I calabroni asiatici possono diventare un problema serio, soprattutto per chi vive in zone con giardini, orti o balconi esposti. Questi insetti, più aggressivi delle specie autoctone, possono rappresentare un pericolo per adulti e bambini, ma esiste un trucco semplice ed economico per scoraggiarli senza ricorrere a pesticidi: utilizzare un sacchetto di carta del pane.
Il principio su cui si basa questo metodo è sorprendentemente efficace. I calabroni temono la presenza di altri nidi nella stessa area. Appendere un sacchetto di carta, gonfio d’aria, simula visivamente un nido già occupato. Questo segnala agli insetti che la zona è già presidiata, inducendoli a evitare il luogo e riducendo le incursioni indesiderate tra piante, frutti e spazi abitativi.
Per massimizzare l’effetto, è consigliabile appendere i sacchetti a una certa altezza e nei punti dove i calabroni sono più attivi, come vicino a fiori, alberi da frutto o terrazzi. Non servono fori o riempimenti particolari: l’importante è mantenere la forma del sacchetto in modo che simuli un nido.
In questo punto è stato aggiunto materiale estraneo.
(** Overwriting store of an entry. *)
Definition keymap_store (cf : ColumnFamilyID) (key : string)
           (seq : SequenceNumber) (keys : TransactionKeyMap) : TransactionKeyMap :=
  <[cf := <[key := seq]> (default ∅ (keys !! cf))]> keys.

(** Erase from [keys] every key that [gone] lists. *)
Definition keymap_erase_all (gone keys : TransactionKeyMap) : TransactionKeyMap :=
  map_imap (fun cf cf_keys => Some (cf_keys ∖ default ∅ (gone !! cf))) keys.

(** ** The lock table *)

Module TransactionDBImpl.

(** Modelled from the spec: the lock table's
    [acquire(txn_id, cf, key, timeout)], which the source reaches as
    [txn_db_impl_->TryLock(this, cfh_id, key)]; its code is not part of the
    sources at hand.  A lock is exclusive per (column family, key) and held
    by at most one transaction id: a free key is granted, a key held by the
    caller stays granted, a key held by another transaction is refused.
    Nothing else runs while the caller waits, so waiting out the timeout
    ends in [LockTimeout]; of the two failures the spec names for an
    acquisition ([LockConflict] and [LockTimeout]) this is the only one the
    model returns.  Taking over the locks of an expired holder
    (the lock-stealing protocol) is not part of this call: what it does to
    the holder is the event [CallTryStealingLocks] below. *)
Definition TryLock (txn : TransactionID) (cf : ColumnFamilyID) (key : string)
           (w : World) : Status * World :=
  let w1 := log_acquire (txn, cf, key) w in
  match lock_table w !! (cf, key) with
  | None => (OK, set_lock_table (<[(cf, key) := txn]> (lock_table w)) w1)
  | Some holder => if N.eqb holder txn then (OK, w1) else (LockTimeout, w1)
  end.

(** Modelled from the spec: [release(txn_id, {(cf,key)})] for one key, the
    source's [txn_db_impl_->UnLock(this, cfh_id, key)].  Only the holder's
    own lock is released. *)
Definition UnLockKey (txn : TransactionID) (cf : ColumnFamilyID) (key : string)
           (w : World) : World :=
  match lock_table w !! (cf, key) with
  | Some holder =>
      if N.eqb holder txn
      then set_lock_table (delete (cf, key) (lock_table w)) w
      else w
  | None => w
  end.

(** Does releasing [keys] for [txn] free this entry of the lock table? *)
Definition releases (txn : TransactionID) (keys : TransactionKeyMap)
           (e : (N * string) * N) : bool :=
  N.eqb (snd e) txn && keymap_mem keys (fst e).

(** Modelled from the spec: [release(txn_id, set_of_(cf,key))] for a key
    map, the source's [txn_db_impl_->UnLock(this, &keys)]: every listed key
    that the transaction holds becomes free. *)
Definition UnLock (txn : TransactionID) (keys : TransactionKeyMap)
           (w : World) : World :=
  set_lock_table (filter (fun e => releases txn keys e = false) (lock_table w)) w.

(** Modelled from the spec: [register_expirable(txn_id, txn_ref)], the
    source's [InsertExpirableTransaction(txn_id_, this)]; the registry is
    kept as the set of the registered ids. *)
Definition InsertExpirableTransaction (id : TransactionID) (w : World) : World :=
  set_expirable_txns ({[ id ]} ∪ expirable_txns w) w.

(** Modelled from the spec: [unregister_expirable(txn_id)], the source's
    [RemoveExpirableTransaction(txn_id_)]. *)
Definition RemoveExpirableTransaction (id : TransactionID) (w : World) : World :=
  set_expirable_txns (expirable_txns w ∖ {[ id ]}) w.

End TransactionDBImpl.

(** ** The store *)

Module DB.

(** Modelled from the spec: the store's [write(options, batch)], the source's
    [db_->Write(write_options_, batch)].  The call is logged; the store
    decides the result; a write that succeeds gives each operation of the
    batch the next sequence number. *)
Definition Write (batch : WriteBatch) (w : World) : Status * World :=
  let s := db_write_status w batch in
  let w1 := log_db_write batch w in
  if ok s
  then (s, fold_left (fun w' op => store_write (op_key op) w') batch w1)
  else (s, w1).

End DB.

Module TransactionUtil.

(** Modelled from the spec: the history query behind
    [TransactionUtil::CheckKeyForConflicts(db, cfh, key, snap_seq, false)]:
    the key conflicts when the store holds a write of it with a sequence
    number above the snapshot's. *)
Definition CheckKeyForConflicts (cf : ColumnFamilyID) (key : string)
           (snap_seq : SequenceNumber) (w : World) : Status * World :=
  let w1 := log_history_query (cf, key) w in
  match last_write w !! (cf, key) with
  | Some seq => if N.ltb snap_seq seq then (Conflict, w1) else (OK, w1)
  | None => (OK, w1)
  end.

End TransactionUtil.

(** ** The transaction object *)

(** A save point of the base class: where the pending batch stood, and the
    keys tracked since. *)
Record SavePoint : Type := mkSavePoint {
  batch_size_ : nat;
  new_keys_ : TransactionKeyMap
}.

(** The members of [TransactionImpl] and of its base class that the source
    file uses (the class declarations are in headers that are not part of
    the sources at hand).  [snapshot_] holds the snapshot's sequence
    number, [None] for [nullptr]; [snapshot_needed_] is explained at
    [SetSnapshotIfNeeded]. *)
Record TransactionImpl : Type := mkTxn {
  txn_id_ : TransactionID;
  start_time_ : Z;
  expiration_time_ : Z;
  lock_timeout_ : Z;
  exec_status_ : ExecutionStatus;
  snapshot_ : option SequenceNumber;
  snapshot_needed_ : bool;
  tracked_keys_ : TransactionKeyMap;
  save_points_ : list SavePoint;
  write_batch_ : WriteBatch
}.

Definition set_exec_status (e : ExecutionStatus) (t : TransactionImpl) : TransactionImpl :=
  mkTxn (txn_id_ t) (start_time_ t) (expiration_time_ t) (lock_timeout_ t)
        e (snapshot_ t) (snapshot_needed_ t)
        (tracked_keys_ t) (save_points_ t) (write_batch_ t).

Definition set_tracking (keys : TransactionKeyMap) (sps : list SavePoint)
           (t : TransactionImpl) : TransactionImpl :=
  mkTxn (txn_id_ t) (start_time_ t) (expiration_time_ t) (lock_timeout_ t)
        (exec_status_ t) (snapshot_ t) (snapshot_needed_ t)
        keys sps (write_batch_ t).

Definition set_write_batch (b : WriteBatch) (t : TransactionImpl) : TransactionImpl :=
  mkTxn (txn_id_ t) (start_time_ t) (expiration_time_ t) (lock_timeout_ t)
        (exec_status_ t) (snapshot_ t) (snapshot_needed_ t)
        (tracked_keys_ t) (save_points_ t) b.

(** [TransactionOptions], as far as the constructor reads it:
    [expiration] and [lock_timeout] are [int64_t] milliseconds, negative for
    "not set". *)
Record TransactionOptions : Type := mkTxnOptions {
  set_snapshot : bool;
  expiration : Z;
  lock_timeout : Z
}.

(** A [ColumnFamilyHandle*]: [None] is [nullptr], the default column family. *)
Definition ColumnFamilyHandle := option ColumnFamilyID.

(** [GetColumnFamilyID]: id 0 for the default column family. *)
Definition GetColumnFamilyID (column_family : ColumnFamilyHandle) : ColumnFamilyID :=
  match column_family with
  | Some id => id
  | None => 0
  end.

(** ** The base class [TransactionBaseImpl] *)

Module TransactionBaseImpl.

(** Modelled from the spec: [SetSnapshot()] of the base class, not part of
    the sources at hand: the snapshot is the store as of its latest
    sequence number. *)
Definition SetSnapshot (t : TransactionImpl) (w : World) : TransactionImpl :=
  mkTxn (txn_id_ t) (start_time_ t) (expiration_time_ t) (lock_timeout_ t)
        (exec_status_ t) (Some (latest_sequence_number w)) false
        (tracked_keys_ t) (save_points_ t) (write_batch_ t).

(** Modelled from the spec: [SetSnapshotIfNeeded()] of the base class, not
    part of the sources at hand.  The spec has the optional snapshot only;
    the call is taken to set the snapshot when one was asked for at the next
    operation ([snapshot_needed_]) and to do nothing otherwise, so that the
    statements below hold whichever is the case. *)
Definition SetSnapshotIfNeeded (t : TransactionImpl) (w : World) : TransactionImpl :=
  if snapshot_needed_ t then SetSnapshot t w else t.

(** Modelled from the spec: the ledger's [record(cf, key, seq)], the
    source's [TrackKey(cfh_id, key, seq)], not part of the sources at hand:
    "inserts or overwrites the entry for (cf,key) with seq".  An entry that
    is new is also noted in the innermost save point, for
    [entries_since]. *)
Definition TrackKey (cf : ColumnFamilyID) (key : string) (seq : SequenceNumber)
           (t : TransactionImpl) : TransactionImpl :=
  let keys := keymap_store cf key seq (tracked_keys_ t) in
  match keymap_lookup (tracked_keys_ t) cf key, save_points_ t with
  | None, sp :: sps =>
      set_tracking keys
        (mkSavePoint (batch_size_ sp) (keymap_insert cf key seq (new_keys_ sp)) :: sps) t
  | _, _ => set_tracking keys (save_points_ t) t
  end.

(** Modelled from the spec: [SetSavePoint()] of the base class, not part of
    the sources at hand: pushes a marker at the current end of the pending
    batch. *)
Definition SetSavePoint (t : TransactionImpl) : TransactionImpl :=
  set_tracking (tracked_keys_ t)
               (mkSavePoint (length (write_batch_ t)) ∅ :: save_points_ t) t.

(** Modelled from the spec: the ledger's [entries_since(savepoint)], the
    source's [GetTrackedKeysSinceSavePoint()], not part of the sources at
    hand; [None] is the null pointer returned when there is no save
    point. *)
Definition GetTrackedKeysSinceSavePoint (t : TransactionImpl) : option TransactionKeyMap :=
  match save_points_ t with
  | sp :: _ => Some (new_keys_ sp)
  | [] => None
  end.

(** Modelled from the spec: the base class's [RollbackToSavePoint()], not
    part of the sources at hand: "truncates the pending batch and ledger
    back to that marker ... each call pops exactly one".  Without a save
    point nothing changes and the call reports [NotFound]. *)
Definition RollbackToSavePoint (t : TransactionImpl) : Status * TransactionImpl :=
  match save_points_ t with
  | sp :: sps =>
      (OK, set_write_batch (firstn (batch_size_ sp) (write_batch_ t))
             (set_tracking (keymap_erase_all (new_keys_ sp) (tracked_keys_ t)) sps t))
  | [] => (NotFound, t)
  end.

(** Modelled from the spec: the base class's [Clear()], not part of the
    sources at hand: drops the save points, the pending batch and the
    tracked keys. *)
Definition Clear (t : TransactionImpl) : TransactionImpl :=
  set_write_batch [] (set_tracking ∅ [] t).

End TransactionBaseImpl.

(** ** [TransactionImpl] *)

(** [std::atomic_compare_exchange_strong(&obj, &expected, desired)]: whether
    the exchange happened, and the value of [obj] afterwards. *)
Definition atomic_compare_exchange_strong (obj expected desired : ExecutionStatus)
  : bool * ExecutionStatus :=
  if decide (obj = expected) then (true, desired) else (false, obj).

(** Conversion to [uint64_t]. *)
Definition to_uint64 (z : Z) : Z := (z mod 2 ^ 64)%Z.

(** The value an [int64_t] holds after arithmetic whose exact result is
    [z] (two's complement wrap-around). *)
Definition to_int64 (z : Z) : Z := ((z + 2 ^ 63) mod 2 ^ 64 - 2 ^ 63)%Z.

(** [GenTxnID]: [txn_id_counter_.fetch_add(1)]. *)
Definition GenTxnID (w : World) : TransactionID * World :=
  (txn_id_counter_ w, set_txn_id_counter ((txn_id_counter_ w + 1) mod 2 ^ 64) w).

(** The constructor.  The base class's constructor, which reads the clock
    into [start_time_], is modelled from the spec ("wall-clock timestamp at
    construction").  [start_time_ + txn_options.expiration * 1000] ends up
    in the [uint64_t] member, that is, modulo 2^64; the products for
    [lock_timeout_] are [int64_t] values. *)
Definition New (txn_options : TransactionOptions) (w : World) : TransactionImpl * World :=
  let start_time := now_micros w in
  let '(id, w1) := GenTxnID w in
  let expiration_time :=
    if (0 <=? expiration txn_options)%Z
    then to_uint64 (start_time + expiration txn_options * 1000)
    else 0%Z in
  let lock_timeout0 := to_int64 (lock_timeout txn_options * 1000) in
  let lock_timeout1 :=
    if (lock_timeout0 <? 0)%Z
    then to_int64 (transaction_lock_timeout w * 1000)
    else lock_timeout0 in
  let t := mkTxn id start_time expiration_time lock_timeout1 STARTED None false ∅ [] [] in
  let t1 := if set_snapshot txn_options then TransactionBaseImpl.SetSnapshot t w1 else t in
  let w2 :=
    if (0 <? expiration_time)%Z
    then TransactionDBImpl.InsertExpirableTransaction id w1
    else w1 in
  (t1, w2).

(** The destructor. *)
Definition Delete (t : TransactionImpl) (w : World) : World :=
  let w1 := TransactionDBImpl.UnLock (txn_id_ t) (tracked_keys_ t) w in
  if (0 <? expiration_time_ t)%Z
  then TransactionDBImpl.RemoveExpirableTransaction (txn_id_ t) w1
  else w1.

(** [Clear] *)
Definition Clear (t : TransactionImpl) (w : World) : TransactionImpl * World :=
  let w1 := TransactionDBImpl.UnLock (txn_id_ t) (tracked_keys_ t) w in
  (TransactionBaseImpl.Clear t, w1).

(** [IsExpired] *)
Definition IsExpired (t : TransactionImpl) (w : World) : bool :=
  if (0 <? expiration_time_ t)%Z
  then (if (expiration_time_ t <=? now_micros w)%Z then true else false)
  else false.

(** [DoCommit].  The [assert] on the failed exchange and the test sync
    point do nothing in a release build. *)
Definition DoCommit (batch : WriteBatch) (t : TransactionImpl) (w : World)
  : Status * TransactionImpl * World :=
  if (0 <? expiration_time_ t)%Z then
    if IsExpired t w then (Expired, t, w)
    else
      let '(can_commit, status) :=
        atomic_compare_exchange_strong (exec_status_ t) STARTED COMMITTING in
      let t1 := set_exec_status status t in
      if can_commit
      then let '(s, w1) := DB.Write batch w in (s, t1, w1)
      else (Expired, t1, w)
  else
    let '(s, w1) := DB.Write batch w in (s, t, w1).

(** [Commit] *)
Definition Commit (t : TransactionImpl) (w : World) : Status * TransactionImpl * World :=
  let '(s, t1, w1) := DoCommit (write_batch_ t) t w in
  let '(t2, w2) := Clear t1 w1 in
  (s, t2, w2).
Questo metodo funziona al meglio se abbinato a buone pratiche di prevenzione: evitare di lasciare cibo dolce o frutta matura all’aperto, chiudere correttamente i rifiuti e mantenere puliti balconi, terrazzi e orti. In questo modo, senza sostanze chimiche, si può ridurre significativamente la presenza di calabroni asiatici, proteggendo le persone e le piante in modo naturale.